Случай. Не сбейся в ту великую грозу с пути кучер, не заплутай он, не соверши дугу в шесть верст и не упрись в постоялый двор... Нет, как вы себе хотите, а я и думать о том не желаю!
О, если б знали вы, с каким сердечным трепетом стучал я наутро в дверь соседнего нумера, когда вызнал у хозяйки фамилию и ранг постояльца, не позволившего поспать и минуты кашлем своим.
"Он? Не он?.. Мимо стольких-то лет!"
Боже мой, Боже мой!.. Как несправедливо существование человека на этом свете. Вот, кажется, позавчера только шагал он в полный рост, и обладал многим: и упругие ляжки с утра, и розовые щеки в июле, и отзывалась в нём на всё всякая жилка, и ждалось от жизни лазурного, и выплёскивалось через край из души; и был день - для него одного, и ночь была - только его, и мир стелился пред ним, и волен он был ступать по постланному куда угодно, и ступал, не шибко оглядываясь... потом задумался, задумался, заспотыкался, спала розовощёкость, одрябли мышцы, опросталась душа, попутался день с ночью, мир съежился до десяти квадратных аршин... Всё.
"Батюшка Степан Степаныч, признаёшь ли?"
"Не пытайте его, барин. Он уж никого не узнаёт. Подержите за руку и ладно".

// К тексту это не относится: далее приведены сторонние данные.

Lemma respond_signup (collate : string -> string -> bool)
    (bcrypt_hash : string -> Z -> string -> string)
    (e : env) (req : Http.request) (d : Db.database) :
  respond (signup collate bcrypt_hash e req) d =
  if some_field_falsy req then
    (Some {| Http.status := 400;
             Http.body := Http.message "All fields are required" |}, d, [])
  else if negb (JS.strict_eq (Http.field req "password")
                  (Http.field req "confirmPassword")) then
    (Some {| Http.status := 400;
             Http.body := Http.message "Passwords do not match" |}, d, [])
  else
    match Db.select_users_by_username_or_email collate d
            (Db.bind (Http.field req "username"))
            (Db.bind (Http.field req "email")) with
    | _ :: _ => (Some conflict, d, [signup_select req])
    | [] =>
        match Http.field req "password" with
        | JS.Str p =>
            let hashed := bcrypt_hash p 10 (salt e) in
            (Some created,
             Db.with_users d (Db.users d ++ [new_user d req hashed])
               (Db.users_auto_increment d + 1),
             [signup_select req; BcryptHash (JS.Str p) 10;
              signup_insert req hashed])
        | other =>
            (Some {| Http.status := 500;
                     Http.body :=
                       Http.Json
                         [("error",
                           Http.JString ("Illegal arguments: "
                                         ++ JS.typeof other ++ ", number"))] |},
             d, [signup_select req; BcryptHash other 10])
        end
    end.
Proof.
  unfold signup. fold (some_field_falsy req).
  destruct (some_field_falsy req); [reflexivity|].
  destruct (negb _); [reflexivity|].
  unfold respond, try_catch, bind, query_users_by_username_or_email,
    bcrypt_hash_call, query_insert_user, internal_error, record, read, write,
    send, throw, ret. simpl.
  destruct (Db.select_users_by_username_or_email collate d _ _);
    [|reflexivity].
  simpl. destruct (Http.field req "password"); reflexivity.
Qed.

Lemma taken_iff (collate : string -> string -> bool) (d : Db.database)
    (req : Http.request) :
  taken collate d req <->
  Db.select_users_by_username_or_email collate d
    (Db.bind (Http.field req "username")) (Db.bind (Http.field req "email"))
  <> [].
Proof.
  unfold taken, Db.select_users_by_username_or_email. split.
  - intros (u & Hin & H) E.
    assert (Hf : In u (filter
                         (fun u => Db.text_eq collate (Db.username u)
                                     (Db.bind (Http.field req "username"))
                                   || Db.text_eq collate (Db.email u)
                                        (Db.bind (Http.field req "email")))
                         (Db.users d))).
    { apply filter_In. split; [exact Hin|].
      apply orb_true_iff. exact H. }
    rewrite E in Hf. contradiction.
  - intros H.
    destruct (filter _ (Db.users d)) as [|u rest] eqn:E; [congruence|].
    assert (Hf : In u (u :: rest)) by (left; reflexivity).
    rewrite <- E in Hf. apply filter_In in Hf. destruct Hf as [Hin Hb].
    exists u. split; [exact Hin|]. apply orb_true_iff. exact Hb.
Qed.

Lemma well_formed_signup_checks (req : Http.request) :
  well_formed_signup req ->
  some_field_falsy req = false /\
  JS.strict_eq (Http.field req "password") (Http.field req "confirmPassword")
  = true /\
  exists p, Http.field req "password" = JS.Str p.
Proof.
  intros [Hfields Hsame]. split; [|split].
  - destruct (some_field_falsy req) eqn:F; [|reflexivity].
    apply ValueFacts.some_field_falsy_iff in F.
    destruct F as (k & Hk & B). exfalso. exact (Hfields k Hk B).
  - apply ValueFacts.strict_eq_iff. exact Hsame.
  - assert (Hp : ~ blank (Http.field req "password")).
    { apply Hfields. unfold required_fields. simpl. tauto. }
    destruct (Http.field req "password") as [| |p].
    + exfalso. apply Hp. left. reflexivity.
    + exfalso. apply Hp. right. left. reflexivity.
    + exists p. reflexivity.
Qed.
Arguments mk_world {cloud_state} stderr cloud.
Arguments stderr {cloud_state} w.
Arguments cloud {cloud_state} w.
Arguments ret {cloud_state A} a w.
Arguments raise {cloud_state A} e w.
Arguments bind {cloud_state A B} c k w.
Arguments lift {cloud_state A} o w.
Arguments try_except {cloud_state A} body handler w.
Arguments print_stderr {cloud_state} text w.
Arguments perform {cloud_state} external r w.
Arguments Data {cloud_state} v.
Arguments AsyncFunction {cloud_state} body.
Arguments CoroutineObject {cloud_state} run.
Arguments py_call {cloud_state} callee a.
Arguments py_await {cloud_state} awaitable w.
Arguments await_call {cloud_state} func a w.
Arguments wrapper {cloud_state} os_environ func a w.
Arguments handle_aws_errors {cloud_state} os_environ func.
Arguments decorated {cloud_state} decorator definition.
Arguments leave {cloud_state} external h ended.
Arguments async_with {cloud_state} external h block w.
Arguments unless_already_exists {cloud_state} e w.
Arguments get_caller_identity_def {cloud_state} os_environ external.
Arguments get_caller_identity {cloud_state} os_environ external.
Arguments get_dynamodb_item_def {cloud_state} os_environ external.
Arguments get_dynamodb_item {cloud_state} os_environ external.
Arguments put_cloudwatch_log_event_def {cloud_state} os_environ external.
Arguments put_cloudwatch_log_event {cloud_state} os_environ external.

Notation "x <- c ;; k" := (bind c (fun x => k))
  (at level 61, c at next level, right associativity).
Notation "c ;;; k" := (bind c (fun _ => k))
  (at level 61, right associativity).

(** ** Measures used in the statements *)

(** Number of line ends in a text. *)
Fixpoint count_newlines (text : string) : nat :=
  match text with
  | EmptyString => 0
  | String c rest =>
      (if Ascii.eqb c (ascii_of_nat 10) then 1 else 0) + count_newlines rest
  end.
Lemma inner_run_outcomes_witness :
  let env := env_with (Raises (OSError None "bind failed")) (Returns tt) in
  let r := inner_run env no_settings linux_errno "linux" "proj.settings"
                     dev_command [] dev_options [] in
  match fst r with
  | Returned _ => True
  | Raised (OSError _ _) => False
  | Raised KeyboardInterrupt => False
  | Raised _ => True
  | ProcessExit status =>
      status = 1
      /\ exists e_errno e_text before,
          _serve env no_settings dev_command
                 ([] ++ startup_script "linux" "proj.settings" dev_command
                                       "January 01, 2024 - 00:00:00" "4.2")
          = (Raised (OSError e_errno e_text), before)
          /\ snd r
             = before
                 ++ [stderr_write ("Error: " +:+ error_text linux_errno e_errno e_text)]
  end.
Proof.
  intros env.
  apply (inner_run_outcomes env no_settings linux_errno "linux" "proj.settings"
           dev_command [] dev_options [] "January 01, 2024 - 00:00:00" "4.2").
  repeat split; reflexivity.
Defined.

(** ** Failures before the server exists *)




(** ** Options that are not there *)

(** X6. [handle] reads the options by key, in the order address,
    development mode, worker count. When one of them is missing, it ends
    in the [KeyError] of the first missing key before anything has
    happened: nothing is written, no server is built and the autoreloader
    is not called. *)
Theorem handle_missing_option
    (env : Env) (grpc_settings : GrpcSettings) (errno : Errno)
    (autoreload : Autoreload) (sys_platform SETTINGS_MODULE : string)
    (self : Command) (args : list value) (options : gmap string value)
    (key : string) (tr : list event) :
  find (fun k => bool_decide (options !! k = None))
       ["address"; "development_mode"; "max_workers"] = Some key ->
  handle env grpc_settings errno autoreload sys_platform SETTINGS_MODULE
         self args options tr
  = (Raised (KeyError key), tr).
Proof.
  intros Hfirst. unfold handle, getitem. cbn [find] in Hfirst.
  destruct (options !! "address") as [a|] eqn:Haddress.
  2:{ rewrite bool_decide_eq_true_2 in Hfirst by reflexivity.
      now injection Hfirst as <-. }
  rewrite bool_decide_eq_false_2 in Hfirst by discriminate.
  destruct (options !! "development_mode") as [d|] eqn:Hdev.
  2:{ rewrite bool_decide_eq_true_2 in Hfirst by reflexivity.
      now injection Hfirst as <-. }
  rewrite bool_decide_eq_false_2 in Hfirst by discriminate.
  destruct (options !! "max_workers") as [w|] eqn:Hworkers.
  2:{ rewrite bool_decide_eq_true_2 in Hfirst by reflexivity.
      now injection Hfirst as <-. }
  rewrite bool_decide_eq_false_2 in Hfirst by discriminate.
  discriminate.
Qed.

Lemma handle_missing_option_witness :
  handle (env_with (Returns tt) (Returns tt)) no_settings linux_errno run_once
         "linux" "proj.settings" fresh [] (delete "max_workers" dev_options) []
  = (Raised (KeyError "max_workers"), []).
Proof.
  apply (handle_missing_option
           (env_with (Returns tt) (Returns tt)) no_settings linux_errno run_once
           "linux" "proj.settings" fresh [] (delete "max_workers" dev_options)
           "max_workers" []).
  vm_compute. reflexivity.
Defined.

(** ** From the command line to the mode *)



(** X3. Protocol data that arrives while [disp_ctrl] is NULL, on a thread
    that is not attached to the Java machine, or while nobody holds the
    running mutex, is dropped: the callback returns, dispatches nothing and
    leaves the whole state, both mutexes included, as it was. *)
Theorem callback_drops_data_when_not_ready
    (X : Externals) (s : system) (d : delivery) :
  event_data d = true ->
  disp_ctrl (gh s) = None \/ jni_ok d = false \/
    running_locked (gh s) = false ->
  callback_proc X d s = Returns tt s /\ emitted X d s = [].
Proof.
  intros Hd Hnot.
  assert (E : callback_proc X d s = Returns tt s).
  { unfold event_data in Hd. unfold callback_proc.
    destruct s as [m [dctl ctx rl cl tid] r sk lg]. cbn in Hnot.
    destruct (hook_category (hook d)); try discriminate Hd;
      unfold bind, gets, modify, ret, pthread_mutex_trylock,
        pthread_mutex_unlock, locked; cbn;
      (destruct dctl; [| reflexivity]);
      (destruct (jni_ok d); [| reflexivity]);
      (destruct rl; [| reflexivity]);
      destruct Hnot as [H | [H | H]]; discriminate H. }
  split; [exact E |].
  apply emitted_untouched. unfold after. rewrite E. reflexivity.
Qed.
(** X9.  When the processor is initialised, has a program and a video
    whose current frame is decoded, [render] begins by binding the texture
    and uploading the frame, uploads it once only, and draws as many
    indices as [createMesh] generated.  The byte offset it gives for
    [a_texCoord], four bytes for each position coordinate, is where the
    texture coordinates start in the vertex buffer [createMesh] filled. *)
Theorem render_with_frame_draws_the_whole_mesh :
  forall (this : VideoProcessor) (t : option R) (v : HTMLVideoElement) (prog : nat),
    isInitialized this = true -> video this = Some v ->
    shaderProgram this = Some prog ->
    (HAVE_CURRENT_DATA <= readyState v)%nat ->
    (exists rest,
       callsOf (render this t)
       = bindTexture (texture this) :: texImage2D (currentFrame v) :: rest
       /\ existsb uploadsFrame rest = false)
    /\ In (drawElements (List.length (indices (createMesh (meshResolution this)))))
         (callsOf (render this t))
    /\ In (vertexAttribPointer "a_texCoord" 2
             (4 * List.length (WebGL.vertices (createMesh (meshResolution this)))))
         (callsOf (render this t))
    /\ skipn (List.length (WebGL.vertices (createMesh (meshResolution this))))
         (vertexBufferData (createMesh (meshResolution this)))
       = WebGL.texCoords (createMesh (meshResolution this)).
Proof.
  intros this t v prog Hinit Hvideo Hprog Hready.
  unfold render, renderBody. rewrite Hinit, Hvideo, Hprog. cbn [negb orb isNull].
  replace (HAVE_CURRENT_DATA <=? readyState v)%nat with true
    by (symmetry; apply Nat.leb_le; exact Hready).
  cbn [callsOf app]. split; [|split; [|split]].
  - eexists. split; [reflexivity|reflexivity].
  - rewrite createMesh_indices_length.
    replace (6 * (meshResolution this * meshResolution this))%nat
      with (meshResolution this * meshResolution this * 6)%nat by lia.
    simpl. tauto.
  - rewrite createMesh_vertices_length.
    replace (4 * (2 * ((meshResolution this + 1) * (meshResolution this + 1))))%nat
      with ((meshResolution this + 1) * (meshResolution this + 1) * 2 * 4)%nat by lia.
    simpl. tauto.
  - unfold vertexBufferData. rewrite skipn_app, skipn_all, Nat.sub_diag. reflexivity.
Qed.
(** The run of the fixture: the editor is made at the third turn, with the
    preferences as they are then. *)
Example get_editor_after_preference_change :
  returned (run "file:///a.ts" worldFixture eventsFixture)
  = Fulfilled
      {| editor_uri := "file:///a.ts";
         editor_options :=
           {| opt_model := 1; opt_wordWrap := "off"; opt_folding := true;
              opt_lineNumbers := Some (JString "off");
              opt_renderWhitespace := None;
              opt_glyphMargin := true; opt_readOnly := true |};
         model_tabSize := None |}.
Proof. by vm_compute. Qed.

(** *** Preference changes after the editor is made *)

Lemma modelOptions_lookup (name : string) :
  modelOptions !! name =
    if decide (name = "editor.tabSize") then Some "tabSize" else None.
Proof.
  unfold modelOptions. case_decide as E.
  - subst. by rewrite lookup_singleton_eq.
  - by rewrite lookup_singleton_ne.
Qed.

Lemma editorOptions_lookup (name : string) :
  editorOptions !! name =
    if decide (name = "editor.lineNumbers") then Some "lineNumbers"
    else if decide (name = "editor.renderWhitespace")
         then Some "renderWhitespace" else None.
Proof.
  unfold editorOptions. repeat case_decide; subst.
  - by rewrite lookup_insert_eq.
  - rewrite lookup_insert_ne by done. by rewrite lookup_singleton_eq.
  - rewrite lookup_insert_ne by done. by rewrite lookup_singleton_ne.
Qed.

(** The editor that the callback of [get] makes. *)
Lemma get_both_fulfilled (prefs : gmap string jsval) (uri : string)
    (reference : Reference) :
  get prefs uri (Fulfilled reference) (Fulfilled tt) =
    Fulfilled {| editor_uri := uri;
                 editor_options := getEditorOptions prefs (object reference);
                 model_tabSize := getModelOptions prefs |}.
Proof. reflexivity. Qed.

Lemma updateOptions_made (prefs : gmap string jsval) (uri : string)
    (model : MonacoEditorModel) (change : EditorPreferenceChange) :
  updateOptions change
    {| editor_uri := uri; editor_options := getEditorOptions prefs model;
       model_tabSize := getModelOptions prefs |}
  = {| editor_uri := uri;
       editor_options := getEditorOptions (changed prefs change) model;
       model_tabSize := getModelOptions (changed prefs change) |}.
Proof.
  destruct change as [name value].
  unfold updateOptions, changed, getEditorOptions, getModelOptions.
  cbn [preferenceName newValue].
  rewrite modelOptions_lookup, editorOptions_lookup.
  destruct (decide (name = "editor.tabSize")) as [-> | N1].
  { rewrite lookup_insert_eq. rewrite !lookup_insert_ne by done. done. }
  destruct (decide (name = "editor.lineNumbers")) as [-> | N2].
  { rewrite lookup_insert_eq. rewrite !lookup_insert_ne by done. done. }
  destruct (decide (name = "editor.renderWhitespace")) as [-> | N3].
  { rewrite lookup_insert_eq. rewrite !lookup_insert_ne by done. done. }
  by rewrite !lookup_insert_ne.
Qed.
Lemma leb_nan_l (x y : float) : is_nan x = true -> (x <=? y)%float = false.
Proof.
  intros Hx. rewrite leb_spec.
  assert (Prim2SF x = S754_nan) as -> by (unfold Prim2SF; now rewrite Hx).
  reflexivity.
Qed.

(** ** The bounding box field *)

Section BboxField.
Import Dialog.

Variable float_of_str : string -> option float.

(** Four numbers in order make a box. *)
Lemma parse_bbox_returns (form : Form) (p1 p2 p3 p4 : string)
    (min_lon min_lat max_lon max_lat : float) :
  map strip (split "," (strip (bboxEdit form))) = [p1; p2; p3; p4] ->
  float_of_str p1 = Some min_lon -> float_of_str p2 = Some min_lat ->
  float_of_str p3 = Some max_lon -> float_of_str p4 = Some max_lat ->
  (max_lon <=? min_lon)%float = false -> (max_lat <=? min_lat)%float = false ->
  _parse_bbox float_of_str form = inr (min_lon, min_lat, max_lon, max_lat).
Proof.
  intros Hparts H1 H2 H3 H4 Hlon Hlat. unfold _parse_bbox.
  destruct (String.eqb_spec (strip (bboxEdit form)) "") as [Hempty | _].
  - rewrite Hempty in Hparts. discriminate Hparts.
  - now rewrite Hparts, H1, H2, H3, H4, Hlon, Hlat.
Qed.

(** X12. [_parse_bbox] returns a box exactly when the stripped text has
    four comma-separated parts that all read as numbers, and neither
    maximum is at or below its minimum; the box holds the four numbers in
    the order typed. *)
Theorem parse_bbox_accepts (form : Form)
    (min_lon min_lat max_lon max_lat : float) :
  _parse_bbox float_of_str form = inr (min_lon, min_lat, max_lon, max_lat)
  <-> exists p1 p2 p3 p4,
        map strip (split "," (strip (bboxEdit form))) = [p1; p2; p3; p4]
        /\ float_of_str p1 = Some min_lon /\ float_of_str p2 = Some min_lat
        /\ float_of_str p3 = Some max_lon /\ float_of_str p4 = Some max_lat
        /\ (max_lon <=? min_lon)%float = false
        /\ (max_lat <=? min_lat)%float = false.
Proof.
  split.
  - unfold _parse_bbox.
    destruct (strip (bboxEdit form) =? ""); [discriminate|].
    destruct (map strip (split "," (strip (bboxEdit form))))
      as [|p1 [|p2 [|p3 [|p4 [|p5 rest]]]]]; try discriminate.
    destruct (float_of_str p1) as [a|] eqn:H1; [|discriminate].
    destruct (float_of_str p2) as [b|] eqn:H2; [|discriminate].
    destruct (float_of_str p3) as [c|] eqn:H3; [|discriminate].
    destruct (float_of_str p4) as [d|] eqn:H4; [|discriminate].
    destruct (_ || _) eqn:Horder; [discriminate|].
    intros [= <- <- <- <-]. apply orb_false_iff in Horder as [Hlon Hlat].
    exists p1, p2, p3, p4. repeat split; assumption.
  - intros (p1 & p2 & p3 & p4 & Hparts & H1 & H2 & H3 & H4 & Hlon & Hlat).
    now apply (parse_bbox_returns form p1 p2 p3 p4).
Qed.

(** X13. What [_parse_bbox] turns down, in the order it checks: a blank
    field; a text that does not hold exactly three commas; four parts of
    which one does not read as a number. *)
Theorem parse_bbox_rejects (form : Form) :
  (Spec.blank (bboxEdit form) ->
   _parse_bbox float_of_str form
   = inl "Please enter a bounding box in the form min_lon,min_lat,max_lon,max_lat.")
  /\ (~ Spec.blank (bboxEdit form) ->
      count (strip (bboxEdit form)) "," <> 3 ->
      _parse_bbox float_of_str form
      = inl "Bounding box must have exactly four comma-separated values.")
  /\ (forall p1 p2 p3 p4,
        map strip (split "," (strip (bboxEdit form))) = [p1; p2; p3; p4] ->
        float_of_str p1 = None \/ float_of_str p2 = None
        \/ float_of_str p3 = None \/ float_of_str p4 = None ->
        _parse_bbox float_of_str form
        = inl "Bounding box values must be numeric.").
Proof.
  unfold _parse_bbox. split; [|split].
  - intros Hblank. now rewrite (blank_strip _ Hblank).
  - intros Hblank Hcommas.
    destruct (String.eqb_spec (strip (bboxEdit form)) "") as [Hempty | _].
    { exfalso. apply Hblank, strip_empty_iff_blank, Hempty. }
    pose proof (split_length "," (strip (bboxEdit form))) as Hlen.
    rewrite <- (length_map strip) in Hlen.
    destruct (map strip (split "," (strip (bboxEdit form))))
      as [|p1 [|p2 [|p3 [|p4 [|p5 rest]]]]]; try reflexivity.
    cbn [length] in Hlen. exfalso. apply Hcommas. congruence.
  - intros p1 p2 p3 p4 Hparts Hnone.
    destruct (String.eqb_spec (strip (bboxEdit form)) "") as [Hempty | _].
    { rewrite Hempty in Hparts. discriminate Hparts. }
    rewrite Hparts.
    destruct Hnone as [H | [H | [H | H]]]; rewrite H;
      repeat match goal with
             | |- context [match float_of_str ?p with _ => _ end] =>
                 destruct (float_of_str p)
             end; reflexivity.
Qed.

(** X14. A NaN passes the ordering check: when each axis has a NaN among
    its two numbers, the box is accepted as typed. *)
Theorem parse_bbox_accepts_nan (form : Form) (p1 p2 p3 p4 : string)
    (min_lon min_lat max_lon max_lat : float) :
  map strip (split "," (strip (bboxEdit form))) = [p1; p2; p3; p4] ->
  float_of_str p1 = Some min_lon -> float_of_str p2 = Some min_lat ->
  float_of_str p3 = Some max_lon -> float_of_str p4 = Some max_lat ->
  is_nan min_lon = true \/ is_nan max_lon = true ->
  is_nan min_lat = true \/ is_nan max_lat = true ->
  _parse_bbox float_of_str form = inr (min_lon, min_lat, max_lon, max_lat).
Proof.
  intros Hparts H1 H2 H3 H4 Hlon Hlat.
  apply (parse_bbox_returns form p1 p2 p3 p4); try assumption.
  - destruct Hlon as [H | H]; [apply leb_nan_r | apply leb_nan_l]; exact H.
  - destruct Hlat as [H | H]; [apply leb_nan_r | apply leb_nan_l]; exact H.
Qed.

End BboxField.

(** A NaN on each axis, typed as [nan]. *)
Lemma parse_bbox_accepts_nan_witness :
  Dialog._parse_bbox StubNaN.float_of_str
    (Dialog.mkForm Client.DEFAULT_POSTPASS_ENDPOINT "postpass_point"
       "nan, 1.0, -1.0, nan" "" "" "")
  = inr (nan, 1, -1, nan)%float.
Proof.
  apply (parse_bbox_accepts_nan StubNaN.float_of_str
           (Dialog.mkForm Client.DEFAULT_POSTPASS_ENDPOINT "postpass_point"
              "nan, 1.0, -1.0, nan" "" "" "")
           "nan" "1.0" "-1.0" "nan");
    try reflexivity.
  - now left.
  - now right.
Defined.

(** ** The click handler *)

Section ClickHandler.
Import Client Dialog QueryBuilder.

Variable url_error : string -> option string.
Variable transport : Request -> Z -> string + list Byte.byte.
Variable json_loads : list Byte.byte -> string + json.
Variable float_of_str : string -> option float.

(** What leaves [run_sql] is caught by the dialog. *)
Lemma run_sql_error_is_caught (self : PostpassClient) (sql : string)
    (t : list event) (e : exn) :
  fst (run_sql url_error transport json_loads self sql t) = inl e ->
  caught e = true.
Proof.
  intros He.
  destruct (run_sql_raises url_error transport json_loads self sql t e He)
    as [[msg ->] | (msg & _ & ->)]; reflexivity.
Qed.

(** A run of [run_sql] from the dialog's side: a value or a caught error,
    one entry into [run_sql], at most one HTTP call. *)
Lemma run_sql_from_dialog (self : PostpassClient) (sql : string)
    (t : list event) :
  exists r new,
    run_sql url_error transport json_loads self sql t = (r, (t ++ new)%list)
    /\ (forall e, r = inl e -> caught e = true)
    /\ run_sql_calls new = [sql]
    /\ length (http_calls new) <= 1.
Proof.
  destruct (run_sql url_error transport json_loads self sql t) as [r t'] eqn:Hrun.
  destruct (run_sql_trace url_error transport json_loads self sql t)
    as (posts & Htrace & Hposts & Hcases).
  rewrite Hrun in Htrace. cbn [snd] in Htrace. subst t'.
  exists r, (RunSql sql :: posts). split; [reflexivity|]. split; [|split].
  - intros e ->.
    apply (run_sql_error_is_caught self sql t). now rewrite Hrun.
  - now rewrite run_sql_calls_cons, Hposts.
  - destruct Hcases as [-> | ->]; cbn; lia.
Qed.

(** The whole of a click: it ends with an outcome, never an exception; it
    adds to the trace at most one entry into [run_sql] and one HTTP call,
    and nothing when the form is turned down; a fetched document comes with
    a tag key, from the buildings default or from the form. *)
Lemma on_run_clicked_run (form : Form) (t : list event) :
  exists o new,
    _on_run_clicked url_error transport json_loads float_of_str form t
    = (inr o, (t ++ new)%list)
    /\ length (run_sql_calls new) <= 1
    /\ length (http_calls new) <= 1
    /\ ((exists msg, _parse_bbox float_of_str form = inl msg)
        \/ strip (endpointEdit form) = "" -> new = [])
    /\ (forall g table key value,
          o = Fetched g table key value ->
          (strip (tagKeyEdit form) = ""
           /\ table = "postpass_pointpolygon"
           /\ key = Some "building" /\ value = Some "yes")
          \/ (strip (tagKeyEdit form) <> ""
              /\ table = geomCombo form
              /\ key = Some (strip (tagKeyEdit form))
              /\ value = or_none (strip (tagValueEdit form)))).
Proof.
  unfold _on_run_clicked.
  destruct (_parse_bbox float_of_str form) as [msg | bbox] eqn:Hparse.
  { exists (ShowError msg), []. rewrite app_nil_r.
    repeat split; try (cbn; lia). discriminate. }
  destruct (String.eqb_spec (strip (endpointEdit form)) "") as [Hend | Hend].
  { exists (ShowError "Please enter a Postpass endpoint URL."), [].
    rewrite app_nil_r. repeat split; try (cbn; lia). discriminate. }
  assert (Hnew : forall new : list event,
             (exists msg, @inr string BBox bbox = inl msg)
             \/ strip (endpointEdit form) = "" -> new = []).
  { intros new [[msg Hmsg] | Hempty]; [discriminate | contradiction]. }
  unfold or_none at 1.
  destruct (String.eqb_spec (strip (tagKeyEdit form)) "") as [Hkey | Hkey].
  - (* no tag key: the buildings default *)
    cbv [try_except bind ret raise].
    rewrite extract_buildings_run.
    destruct (run_sql_from_dialog
                (mkPostpassClient (strip (endpointEdit form)) 60)
                ("SELECT osm_id, tags, geom FROM postpass_pointpolygon WHERE "
                 ++ create_bbox_filter bbox "geom"
                 ++ " AND tags->>'building' = 'yes'")
                (t ++ [Built ColumnList; Built BboxFilter; Built TagClause]))
      as (r & new & -> & Hcaught & Hsql & Hhttp).
    rewrite <- app_assoc.
    assert (Hs : run_sql_calls
                   ([Built ColumnList; Built BboxFilter; Built TagClause] ++ new)
                 = run_sql_calls new)
      by (now rewrite run_sql_calls_app).
    assert (Hh : http_calls
                   ([Built ColumnList; Built BboxFilter; Built TagClause] ++ new)
                 = http_calls new)
      by (unfold http_calls; now rewrite flat_map_app).
    destruct r as [e | g].
    + rewrite (Hcaught e eq_refl).
      eexists _, _. split; [reflexivity|]. rewrite Hs, Hh, Hsql.
      repeat split; try apply Hnew; try (cbn; lia). discriminate.
    + eexists _, _. split; [reflexivity|]. rewrite Hs, Hh, Hsql.
      repeat split; try apply Hnew; try (cbn; lia).
      intros g' table key value [= <- <- <- <-]. left. repeat split; assumption.
  - (* a tag key: the table chosen in the form *)
    cbv [try_except bind ret raise].
    destruct (String.eqb_spec (geomCombo form) "") as [Htable | Htable].
    + (* no table name: the builder raises, the dialog shows it *)
      unfold build_simple_query. rewrite Htable. cbn.
      eexists _, []. rewrite app_nil_r. split; [reflexivity|].
      repeat split; try (cbn; lia). discriminate.
    + rewrite (build_simple_query_tagged bbox (Some []) _ false
                 (geomCombo form) (strip (tagKeyEdit form)) t Htable Hkey).
      match goal with
      | |- context [run_sql _ _ _ ?c ?q ?tr] =>
          destruct (run_sql_from_dialog c q tr)
            as (r & new & -> & Hcaught & Hsql & Hhttp)
      end.
      rewrite <- app_assoc.
      assert (Hs : run_sql_calls
                     ([Built ColumnList; Built BboxFilter; Built TagClause] ++ new)
                   = run_sql_calls new)
        by (now rewrite run_sql_calls_app).
      assert (Hh : http_calls
                     ([Built ColumnList; Built BboxFilter; Built TagClause] ++ new)
                   = http_calls new)
        by (unfold http_calls; now rewrite flat_map_app).
      destruct r as [e | g].
      * rewrite (Hcaught e eq_refl).
        eexists _, _. split; [reflexivity|]. rewrite Hs, Hh, Hsql.
        repeat split; try apply Hnew; try (cbn; lia). discriminate.
      * eexists _, _. split; [reflexivity|]. rewrite Hs, Hh, Hsql.
        repeat split; try apply Hnew; try (cbn; lia).
        intros g' table key value [= <- <- <- <-].
        right. split; [assumption|]. split; [reflexivity|].
        split; [|reflexivity].
        unfold or_none.
        destruct (String.eqb_spec (strip (tagKeyEdit form)) "");
          [contradiction | reflexivity].
Qed.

Не скажу, чтобы встретил я Павла Ивановича таким, но то не был уже прежний Чичиков. И, хоть, пока беседовали мы, то и дело оговаривался он сквозь кровяной кашель, что через недельку-другую оправится и станет молодцом, и съедет из проклятой этой дыры доканчивать новый прожект (о коем, смею вас уверить, стоило бы порассказать отдельной повестью), но виделось мне ясно: уж не воспрянуть ему, не покинуть сирого чертога; тут завершит он земной путь, и оплаканный верными Селифаном и Петрушкою успокоится в здешней неприметной земле.
Да, судари мои... Нерадостно. Простите мне. Верно, от слов моих и вас печаль подхватила под руку и повлекла в минувшее. И засматриваетесь вы вдаль, которая чудится вам близкой, и бродите там памятью, и отыскиваете в ней... впрочем, это ваши сокровища, ваши тайны.